Activity> From the listing below, pull out the lines that hold "negb".

Input data>

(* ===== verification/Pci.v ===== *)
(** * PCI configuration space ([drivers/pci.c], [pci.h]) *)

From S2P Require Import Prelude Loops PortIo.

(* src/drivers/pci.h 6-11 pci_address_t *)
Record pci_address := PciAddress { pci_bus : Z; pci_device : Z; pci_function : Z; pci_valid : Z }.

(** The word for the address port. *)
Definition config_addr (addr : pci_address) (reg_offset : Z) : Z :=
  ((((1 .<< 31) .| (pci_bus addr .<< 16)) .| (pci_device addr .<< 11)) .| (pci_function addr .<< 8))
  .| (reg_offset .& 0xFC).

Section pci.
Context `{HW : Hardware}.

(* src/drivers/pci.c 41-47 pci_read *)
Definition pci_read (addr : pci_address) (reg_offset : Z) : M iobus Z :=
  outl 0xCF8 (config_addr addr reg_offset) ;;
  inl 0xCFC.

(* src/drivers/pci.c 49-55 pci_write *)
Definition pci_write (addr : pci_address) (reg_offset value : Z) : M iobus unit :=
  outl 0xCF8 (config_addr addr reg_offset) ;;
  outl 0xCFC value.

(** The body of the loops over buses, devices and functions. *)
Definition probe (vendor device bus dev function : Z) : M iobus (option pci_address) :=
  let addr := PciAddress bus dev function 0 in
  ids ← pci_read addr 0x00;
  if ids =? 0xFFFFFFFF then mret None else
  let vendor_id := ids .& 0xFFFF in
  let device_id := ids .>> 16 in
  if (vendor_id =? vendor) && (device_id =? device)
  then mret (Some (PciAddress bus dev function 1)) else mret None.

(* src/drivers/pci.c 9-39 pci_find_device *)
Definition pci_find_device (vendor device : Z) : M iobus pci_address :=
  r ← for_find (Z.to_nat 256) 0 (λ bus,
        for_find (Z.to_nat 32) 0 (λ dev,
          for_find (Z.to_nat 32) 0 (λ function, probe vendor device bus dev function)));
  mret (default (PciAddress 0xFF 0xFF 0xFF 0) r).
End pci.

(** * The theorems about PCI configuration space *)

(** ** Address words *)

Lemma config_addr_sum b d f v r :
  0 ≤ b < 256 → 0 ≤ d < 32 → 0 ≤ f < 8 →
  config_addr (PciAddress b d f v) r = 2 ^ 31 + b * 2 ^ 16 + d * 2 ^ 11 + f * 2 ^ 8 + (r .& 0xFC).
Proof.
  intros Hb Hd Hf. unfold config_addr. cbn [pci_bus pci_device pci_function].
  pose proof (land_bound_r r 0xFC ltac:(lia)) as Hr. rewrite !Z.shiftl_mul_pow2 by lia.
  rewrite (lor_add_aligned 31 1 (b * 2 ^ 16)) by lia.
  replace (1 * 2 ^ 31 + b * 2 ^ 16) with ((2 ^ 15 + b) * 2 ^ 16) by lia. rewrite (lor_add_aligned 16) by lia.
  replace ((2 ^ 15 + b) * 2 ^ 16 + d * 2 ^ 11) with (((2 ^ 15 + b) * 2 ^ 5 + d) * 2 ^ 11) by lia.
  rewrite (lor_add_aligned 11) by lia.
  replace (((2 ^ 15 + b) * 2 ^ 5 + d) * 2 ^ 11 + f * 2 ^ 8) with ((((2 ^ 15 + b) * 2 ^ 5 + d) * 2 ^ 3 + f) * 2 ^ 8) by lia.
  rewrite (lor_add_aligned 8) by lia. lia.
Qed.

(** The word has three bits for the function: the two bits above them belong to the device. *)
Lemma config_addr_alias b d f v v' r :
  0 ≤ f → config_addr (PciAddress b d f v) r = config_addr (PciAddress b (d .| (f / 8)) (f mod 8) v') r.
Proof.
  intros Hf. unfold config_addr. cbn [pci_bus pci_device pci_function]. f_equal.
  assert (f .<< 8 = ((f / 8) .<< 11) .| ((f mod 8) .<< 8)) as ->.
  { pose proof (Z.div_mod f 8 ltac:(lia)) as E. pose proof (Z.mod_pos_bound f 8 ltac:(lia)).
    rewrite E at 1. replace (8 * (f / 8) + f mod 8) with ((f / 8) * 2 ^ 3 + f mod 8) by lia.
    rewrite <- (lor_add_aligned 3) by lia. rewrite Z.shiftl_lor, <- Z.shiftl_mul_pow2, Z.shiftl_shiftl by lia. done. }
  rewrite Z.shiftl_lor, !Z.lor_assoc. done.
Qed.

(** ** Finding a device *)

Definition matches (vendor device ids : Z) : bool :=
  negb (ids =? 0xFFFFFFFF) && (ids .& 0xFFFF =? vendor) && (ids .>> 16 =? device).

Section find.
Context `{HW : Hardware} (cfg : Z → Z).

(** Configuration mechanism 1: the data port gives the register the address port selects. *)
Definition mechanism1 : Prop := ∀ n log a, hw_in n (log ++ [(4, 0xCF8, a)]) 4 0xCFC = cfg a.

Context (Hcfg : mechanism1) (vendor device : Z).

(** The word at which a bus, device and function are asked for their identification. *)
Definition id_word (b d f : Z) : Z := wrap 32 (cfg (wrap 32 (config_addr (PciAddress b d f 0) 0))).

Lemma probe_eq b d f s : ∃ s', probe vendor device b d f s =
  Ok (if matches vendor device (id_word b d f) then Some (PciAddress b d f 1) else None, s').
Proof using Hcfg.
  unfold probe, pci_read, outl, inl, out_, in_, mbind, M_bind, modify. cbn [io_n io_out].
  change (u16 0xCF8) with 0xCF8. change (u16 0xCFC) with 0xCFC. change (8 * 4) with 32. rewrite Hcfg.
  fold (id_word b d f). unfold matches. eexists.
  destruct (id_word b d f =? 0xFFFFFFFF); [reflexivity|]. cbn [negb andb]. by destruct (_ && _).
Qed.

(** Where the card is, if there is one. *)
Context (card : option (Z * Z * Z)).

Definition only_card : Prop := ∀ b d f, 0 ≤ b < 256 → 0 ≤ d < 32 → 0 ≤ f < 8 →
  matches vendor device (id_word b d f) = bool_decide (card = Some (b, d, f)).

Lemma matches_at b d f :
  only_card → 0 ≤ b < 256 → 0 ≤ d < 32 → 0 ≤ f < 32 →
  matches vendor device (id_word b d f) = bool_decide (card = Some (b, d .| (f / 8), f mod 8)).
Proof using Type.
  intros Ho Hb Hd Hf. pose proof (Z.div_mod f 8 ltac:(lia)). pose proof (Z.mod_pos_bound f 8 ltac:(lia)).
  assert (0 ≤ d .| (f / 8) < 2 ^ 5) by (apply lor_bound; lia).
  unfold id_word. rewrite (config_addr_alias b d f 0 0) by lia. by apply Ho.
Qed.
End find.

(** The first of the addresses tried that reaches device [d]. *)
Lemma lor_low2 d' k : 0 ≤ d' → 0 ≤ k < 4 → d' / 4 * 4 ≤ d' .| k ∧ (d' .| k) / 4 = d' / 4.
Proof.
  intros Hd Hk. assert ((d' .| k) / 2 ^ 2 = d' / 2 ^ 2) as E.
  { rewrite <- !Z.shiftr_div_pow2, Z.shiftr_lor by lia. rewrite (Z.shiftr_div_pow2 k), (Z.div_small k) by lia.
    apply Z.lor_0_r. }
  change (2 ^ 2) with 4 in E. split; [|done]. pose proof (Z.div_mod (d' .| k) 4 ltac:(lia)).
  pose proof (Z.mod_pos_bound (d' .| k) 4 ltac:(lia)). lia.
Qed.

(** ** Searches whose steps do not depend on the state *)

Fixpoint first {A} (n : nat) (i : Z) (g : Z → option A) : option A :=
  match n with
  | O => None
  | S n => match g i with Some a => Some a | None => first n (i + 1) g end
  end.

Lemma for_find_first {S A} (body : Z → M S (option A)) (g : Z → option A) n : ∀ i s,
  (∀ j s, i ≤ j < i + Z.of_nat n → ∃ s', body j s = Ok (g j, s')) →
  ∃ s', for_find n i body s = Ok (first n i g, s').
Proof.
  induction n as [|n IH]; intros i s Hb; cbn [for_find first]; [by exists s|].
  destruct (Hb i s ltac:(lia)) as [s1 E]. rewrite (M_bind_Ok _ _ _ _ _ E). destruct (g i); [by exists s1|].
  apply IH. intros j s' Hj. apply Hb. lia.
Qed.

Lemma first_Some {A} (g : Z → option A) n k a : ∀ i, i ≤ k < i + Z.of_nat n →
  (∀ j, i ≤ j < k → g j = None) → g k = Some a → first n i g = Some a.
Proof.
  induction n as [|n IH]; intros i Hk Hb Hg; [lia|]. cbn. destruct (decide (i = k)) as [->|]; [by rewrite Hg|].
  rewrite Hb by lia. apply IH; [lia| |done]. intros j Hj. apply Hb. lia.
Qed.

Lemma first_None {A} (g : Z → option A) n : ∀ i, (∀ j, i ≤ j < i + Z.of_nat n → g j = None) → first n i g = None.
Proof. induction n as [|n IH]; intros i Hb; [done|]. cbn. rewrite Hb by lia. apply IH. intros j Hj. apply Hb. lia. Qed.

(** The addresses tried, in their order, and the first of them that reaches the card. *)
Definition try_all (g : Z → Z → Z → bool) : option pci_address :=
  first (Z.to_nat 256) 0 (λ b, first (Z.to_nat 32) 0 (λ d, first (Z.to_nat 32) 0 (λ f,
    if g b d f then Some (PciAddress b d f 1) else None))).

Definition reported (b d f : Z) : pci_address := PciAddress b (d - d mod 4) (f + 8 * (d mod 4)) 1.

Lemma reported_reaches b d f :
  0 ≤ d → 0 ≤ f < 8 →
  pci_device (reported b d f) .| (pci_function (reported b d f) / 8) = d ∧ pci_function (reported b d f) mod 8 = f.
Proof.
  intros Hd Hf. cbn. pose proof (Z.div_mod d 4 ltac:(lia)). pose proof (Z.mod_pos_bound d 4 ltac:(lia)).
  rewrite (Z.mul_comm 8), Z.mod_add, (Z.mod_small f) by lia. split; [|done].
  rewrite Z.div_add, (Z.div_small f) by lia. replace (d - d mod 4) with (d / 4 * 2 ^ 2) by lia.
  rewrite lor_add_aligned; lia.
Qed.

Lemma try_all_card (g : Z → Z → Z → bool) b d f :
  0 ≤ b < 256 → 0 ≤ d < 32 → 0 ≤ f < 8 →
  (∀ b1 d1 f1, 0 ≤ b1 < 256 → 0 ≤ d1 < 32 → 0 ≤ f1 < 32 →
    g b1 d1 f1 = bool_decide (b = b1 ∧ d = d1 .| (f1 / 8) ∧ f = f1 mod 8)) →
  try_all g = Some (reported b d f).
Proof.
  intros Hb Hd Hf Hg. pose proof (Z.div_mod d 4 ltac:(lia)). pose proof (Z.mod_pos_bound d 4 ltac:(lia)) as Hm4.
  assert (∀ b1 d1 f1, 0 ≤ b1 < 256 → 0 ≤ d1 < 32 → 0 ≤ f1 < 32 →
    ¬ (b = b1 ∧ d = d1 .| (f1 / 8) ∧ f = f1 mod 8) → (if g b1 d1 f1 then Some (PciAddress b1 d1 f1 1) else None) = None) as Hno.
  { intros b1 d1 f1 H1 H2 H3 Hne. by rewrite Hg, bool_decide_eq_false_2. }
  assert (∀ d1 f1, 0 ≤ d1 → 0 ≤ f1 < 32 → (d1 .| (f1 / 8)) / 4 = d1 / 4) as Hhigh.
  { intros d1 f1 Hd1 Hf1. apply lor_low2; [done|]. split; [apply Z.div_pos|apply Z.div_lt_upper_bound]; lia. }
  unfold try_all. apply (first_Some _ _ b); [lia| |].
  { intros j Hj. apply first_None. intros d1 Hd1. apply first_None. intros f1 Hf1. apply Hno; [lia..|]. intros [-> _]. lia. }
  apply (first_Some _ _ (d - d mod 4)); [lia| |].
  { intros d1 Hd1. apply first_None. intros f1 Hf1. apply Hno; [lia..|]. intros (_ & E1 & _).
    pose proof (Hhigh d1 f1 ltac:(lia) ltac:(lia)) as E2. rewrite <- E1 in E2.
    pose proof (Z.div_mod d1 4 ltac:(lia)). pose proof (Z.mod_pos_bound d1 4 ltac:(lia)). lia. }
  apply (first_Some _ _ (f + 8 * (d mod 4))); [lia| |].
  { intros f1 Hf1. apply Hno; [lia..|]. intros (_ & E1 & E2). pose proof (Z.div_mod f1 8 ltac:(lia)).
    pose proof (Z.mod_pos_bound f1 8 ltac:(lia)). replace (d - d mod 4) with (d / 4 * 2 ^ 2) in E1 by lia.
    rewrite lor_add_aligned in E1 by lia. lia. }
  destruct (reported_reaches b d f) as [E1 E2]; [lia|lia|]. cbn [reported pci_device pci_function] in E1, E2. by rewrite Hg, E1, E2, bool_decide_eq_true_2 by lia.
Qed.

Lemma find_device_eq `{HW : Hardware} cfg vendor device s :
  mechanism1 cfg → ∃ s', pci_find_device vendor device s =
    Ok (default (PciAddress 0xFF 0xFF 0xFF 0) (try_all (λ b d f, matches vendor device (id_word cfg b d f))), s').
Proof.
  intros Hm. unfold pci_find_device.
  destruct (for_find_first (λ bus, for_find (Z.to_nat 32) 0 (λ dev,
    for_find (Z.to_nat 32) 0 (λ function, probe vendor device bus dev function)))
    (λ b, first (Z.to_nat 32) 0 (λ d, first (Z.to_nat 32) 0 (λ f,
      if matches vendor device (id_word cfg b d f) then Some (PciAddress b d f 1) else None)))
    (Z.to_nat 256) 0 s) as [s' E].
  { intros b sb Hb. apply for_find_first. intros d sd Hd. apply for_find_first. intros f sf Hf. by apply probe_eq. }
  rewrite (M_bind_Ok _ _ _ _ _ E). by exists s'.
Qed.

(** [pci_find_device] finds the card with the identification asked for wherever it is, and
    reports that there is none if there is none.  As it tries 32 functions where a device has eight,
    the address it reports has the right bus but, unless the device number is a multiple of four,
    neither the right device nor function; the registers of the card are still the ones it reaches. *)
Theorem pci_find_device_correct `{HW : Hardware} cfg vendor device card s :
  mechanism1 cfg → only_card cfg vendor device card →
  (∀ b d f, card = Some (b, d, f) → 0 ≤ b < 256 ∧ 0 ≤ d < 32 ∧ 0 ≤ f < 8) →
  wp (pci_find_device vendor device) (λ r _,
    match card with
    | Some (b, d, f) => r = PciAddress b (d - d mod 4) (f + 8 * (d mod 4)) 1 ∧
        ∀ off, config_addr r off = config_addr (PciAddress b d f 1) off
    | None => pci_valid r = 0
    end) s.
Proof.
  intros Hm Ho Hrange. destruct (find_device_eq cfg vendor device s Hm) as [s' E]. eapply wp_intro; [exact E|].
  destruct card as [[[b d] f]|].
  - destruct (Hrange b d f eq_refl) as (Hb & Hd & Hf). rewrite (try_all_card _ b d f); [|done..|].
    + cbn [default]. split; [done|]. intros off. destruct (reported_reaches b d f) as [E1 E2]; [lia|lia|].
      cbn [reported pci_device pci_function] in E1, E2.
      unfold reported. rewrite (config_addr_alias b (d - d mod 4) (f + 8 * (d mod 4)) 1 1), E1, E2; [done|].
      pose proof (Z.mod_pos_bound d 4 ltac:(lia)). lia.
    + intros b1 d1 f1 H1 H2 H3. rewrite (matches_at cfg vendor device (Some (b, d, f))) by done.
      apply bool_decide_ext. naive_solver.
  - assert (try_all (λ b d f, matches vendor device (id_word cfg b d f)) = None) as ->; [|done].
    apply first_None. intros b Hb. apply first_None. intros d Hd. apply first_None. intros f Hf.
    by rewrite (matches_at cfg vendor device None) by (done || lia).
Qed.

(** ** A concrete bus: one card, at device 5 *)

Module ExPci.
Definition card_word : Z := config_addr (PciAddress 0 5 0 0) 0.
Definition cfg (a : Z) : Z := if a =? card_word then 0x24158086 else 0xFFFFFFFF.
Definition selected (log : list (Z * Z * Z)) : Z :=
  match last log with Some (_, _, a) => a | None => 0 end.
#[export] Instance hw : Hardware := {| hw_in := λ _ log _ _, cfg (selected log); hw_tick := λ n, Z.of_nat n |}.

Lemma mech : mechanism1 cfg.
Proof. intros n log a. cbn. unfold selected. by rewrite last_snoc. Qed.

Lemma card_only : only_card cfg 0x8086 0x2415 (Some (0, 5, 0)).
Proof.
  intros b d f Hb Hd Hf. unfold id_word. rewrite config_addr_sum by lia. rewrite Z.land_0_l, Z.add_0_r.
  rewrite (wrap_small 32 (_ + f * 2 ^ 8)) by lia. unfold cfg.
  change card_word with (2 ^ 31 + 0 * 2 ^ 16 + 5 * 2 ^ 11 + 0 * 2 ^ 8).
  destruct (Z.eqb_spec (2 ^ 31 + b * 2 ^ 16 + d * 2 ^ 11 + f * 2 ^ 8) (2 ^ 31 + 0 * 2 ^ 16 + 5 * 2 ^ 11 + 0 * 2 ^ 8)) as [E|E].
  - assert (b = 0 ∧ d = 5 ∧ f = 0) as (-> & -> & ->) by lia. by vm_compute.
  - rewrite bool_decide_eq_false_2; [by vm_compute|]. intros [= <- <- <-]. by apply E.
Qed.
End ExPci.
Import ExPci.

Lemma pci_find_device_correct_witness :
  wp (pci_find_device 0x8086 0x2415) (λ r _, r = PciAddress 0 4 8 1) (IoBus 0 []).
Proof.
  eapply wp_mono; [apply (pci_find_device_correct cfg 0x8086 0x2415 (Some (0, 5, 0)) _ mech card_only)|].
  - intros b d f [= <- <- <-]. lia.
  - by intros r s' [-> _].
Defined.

Solution for this task>
  negb (ids =? 0xFFFFFFFF) && (ids .& 0xFFFF =? vendor) && (ids .>> 16 =? device).
  destruct (id_word b d f =? 0xFFFFFFFF); [reflexivity|]. cbn [negb andb]. by destruct (_ && _).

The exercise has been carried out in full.